◆ What is expected
From the opening line of the records through the line bearing "destruct (contains read_only_names", set down every line exactly.

◆ Supplied data
---*---

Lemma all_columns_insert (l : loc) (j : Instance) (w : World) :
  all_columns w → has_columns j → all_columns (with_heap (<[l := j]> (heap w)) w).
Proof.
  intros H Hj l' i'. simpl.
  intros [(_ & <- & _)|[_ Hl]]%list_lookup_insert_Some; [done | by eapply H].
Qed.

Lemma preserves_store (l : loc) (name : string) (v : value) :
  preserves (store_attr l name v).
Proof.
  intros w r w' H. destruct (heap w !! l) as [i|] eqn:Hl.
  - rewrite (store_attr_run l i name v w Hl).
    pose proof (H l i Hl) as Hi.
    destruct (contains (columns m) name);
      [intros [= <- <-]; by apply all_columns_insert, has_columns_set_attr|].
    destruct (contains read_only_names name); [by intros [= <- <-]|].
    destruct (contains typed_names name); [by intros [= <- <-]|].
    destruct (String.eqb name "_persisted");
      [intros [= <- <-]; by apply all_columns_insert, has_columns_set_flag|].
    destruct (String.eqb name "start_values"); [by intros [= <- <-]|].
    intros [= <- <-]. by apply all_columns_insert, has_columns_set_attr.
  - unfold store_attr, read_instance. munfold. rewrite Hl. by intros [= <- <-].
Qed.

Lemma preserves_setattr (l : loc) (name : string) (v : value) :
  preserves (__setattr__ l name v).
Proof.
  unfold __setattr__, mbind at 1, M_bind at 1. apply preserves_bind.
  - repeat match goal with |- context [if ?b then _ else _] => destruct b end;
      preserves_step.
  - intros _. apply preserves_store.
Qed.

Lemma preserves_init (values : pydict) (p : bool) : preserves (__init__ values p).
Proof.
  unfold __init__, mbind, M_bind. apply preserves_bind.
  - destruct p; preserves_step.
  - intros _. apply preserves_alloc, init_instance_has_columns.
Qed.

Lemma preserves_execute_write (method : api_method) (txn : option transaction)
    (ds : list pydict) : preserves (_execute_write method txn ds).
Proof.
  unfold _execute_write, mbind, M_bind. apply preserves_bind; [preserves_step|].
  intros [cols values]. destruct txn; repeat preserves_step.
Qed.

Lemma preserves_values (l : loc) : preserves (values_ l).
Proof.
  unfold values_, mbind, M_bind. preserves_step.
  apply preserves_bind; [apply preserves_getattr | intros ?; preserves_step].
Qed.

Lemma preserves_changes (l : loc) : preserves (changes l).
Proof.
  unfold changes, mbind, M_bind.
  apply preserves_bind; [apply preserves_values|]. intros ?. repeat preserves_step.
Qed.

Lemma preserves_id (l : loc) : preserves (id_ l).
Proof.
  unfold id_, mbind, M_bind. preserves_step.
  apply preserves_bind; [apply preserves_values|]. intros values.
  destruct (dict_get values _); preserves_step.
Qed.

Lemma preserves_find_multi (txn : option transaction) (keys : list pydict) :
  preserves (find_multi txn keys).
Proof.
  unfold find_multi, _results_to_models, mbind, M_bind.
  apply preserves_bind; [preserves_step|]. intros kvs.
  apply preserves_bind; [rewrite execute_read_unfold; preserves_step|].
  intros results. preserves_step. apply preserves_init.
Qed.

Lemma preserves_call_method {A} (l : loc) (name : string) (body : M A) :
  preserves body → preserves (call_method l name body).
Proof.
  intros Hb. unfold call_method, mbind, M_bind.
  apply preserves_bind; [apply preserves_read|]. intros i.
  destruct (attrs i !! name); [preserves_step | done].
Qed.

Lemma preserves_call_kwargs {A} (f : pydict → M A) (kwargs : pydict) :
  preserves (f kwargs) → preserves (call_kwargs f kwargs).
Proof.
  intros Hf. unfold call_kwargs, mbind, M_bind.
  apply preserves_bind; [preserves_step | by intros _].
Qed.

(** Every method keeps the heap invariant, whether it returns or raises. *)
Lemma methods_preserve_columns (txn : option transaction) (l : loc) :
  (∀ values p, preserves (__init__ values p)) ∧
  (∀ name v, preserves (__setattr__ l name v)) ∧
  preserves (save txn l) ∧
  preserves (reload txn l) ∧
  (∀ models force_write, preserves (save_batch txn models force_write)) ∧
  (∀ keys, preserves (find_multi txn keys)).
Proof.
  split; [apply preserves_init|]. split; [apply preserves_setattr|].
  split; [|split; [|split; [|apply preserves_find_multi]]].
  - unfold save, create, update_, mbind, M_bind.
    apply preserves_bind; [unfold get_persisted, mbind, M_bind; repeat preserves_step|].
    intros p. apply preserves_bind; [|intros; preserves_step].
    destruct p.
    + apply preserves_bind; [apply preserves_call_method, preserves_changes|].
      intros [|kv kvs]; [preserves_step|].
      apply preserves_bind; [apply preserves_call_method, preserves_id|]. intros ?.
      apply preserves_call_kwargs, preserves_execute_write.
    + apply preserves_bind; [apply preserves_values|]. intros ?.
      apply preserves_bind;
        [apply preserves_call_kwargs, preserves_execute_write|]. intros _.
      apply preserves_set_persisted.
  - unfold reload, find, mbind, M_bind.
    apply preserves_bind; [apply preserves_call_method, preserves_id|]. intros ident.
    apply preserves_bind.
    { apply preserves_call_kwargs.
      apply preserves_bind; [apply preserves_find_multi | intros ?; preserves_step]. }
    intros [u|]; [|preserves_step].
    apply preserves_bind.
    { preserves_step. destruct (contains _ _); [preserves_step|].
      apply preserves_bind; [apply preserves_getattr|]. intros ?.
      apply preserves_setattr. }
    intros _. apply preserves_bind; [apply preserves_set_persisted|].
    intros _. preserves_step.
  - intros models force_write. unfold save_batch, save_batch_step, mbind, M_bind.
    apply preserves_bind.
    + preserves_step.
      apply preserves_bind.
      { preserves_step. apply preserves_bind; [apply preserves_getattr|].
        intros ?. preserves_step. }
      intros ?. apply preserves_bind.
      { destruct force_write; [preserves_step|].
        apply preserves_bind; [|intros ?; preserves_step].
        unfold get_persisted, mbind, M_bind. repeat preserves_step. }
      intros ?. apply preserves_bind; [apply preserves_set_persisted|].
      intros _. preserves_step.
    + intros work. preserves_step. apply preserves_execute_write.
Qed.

---*---

◆ Answer for the task
Lemma all_columns_insert (l : loc) (j : Instance) (w : World) :
  all_columns w → has_columns j → all_columns (with_heap (<[l := j]> (heap w)) w).
Proof.
  intros H Hj l' i'. simpl.
  intros [(_ & <- & _)|[_ Hl]]%list_lookup_insert_Some; [done | by eapply H].
Qed.

Lemma preserves_store (l : loc) (name : string) (v : value) :
  preserves (store_attr l name v).
Proof.
  intros w r w' H. destruct (heap w !! l) as [i|] eqn:Hl.
  - rewrite (store_attr_run l i name v w Hl).
    pose proof (H l i Hl) as Hi.
    destruct (contains (columns m) name);
      [intros [= <- <-]; by apply all_columns_insert, has_columns_set_attr|].
    destruct (contains read_only_names name); [by intros [= <- <-]|].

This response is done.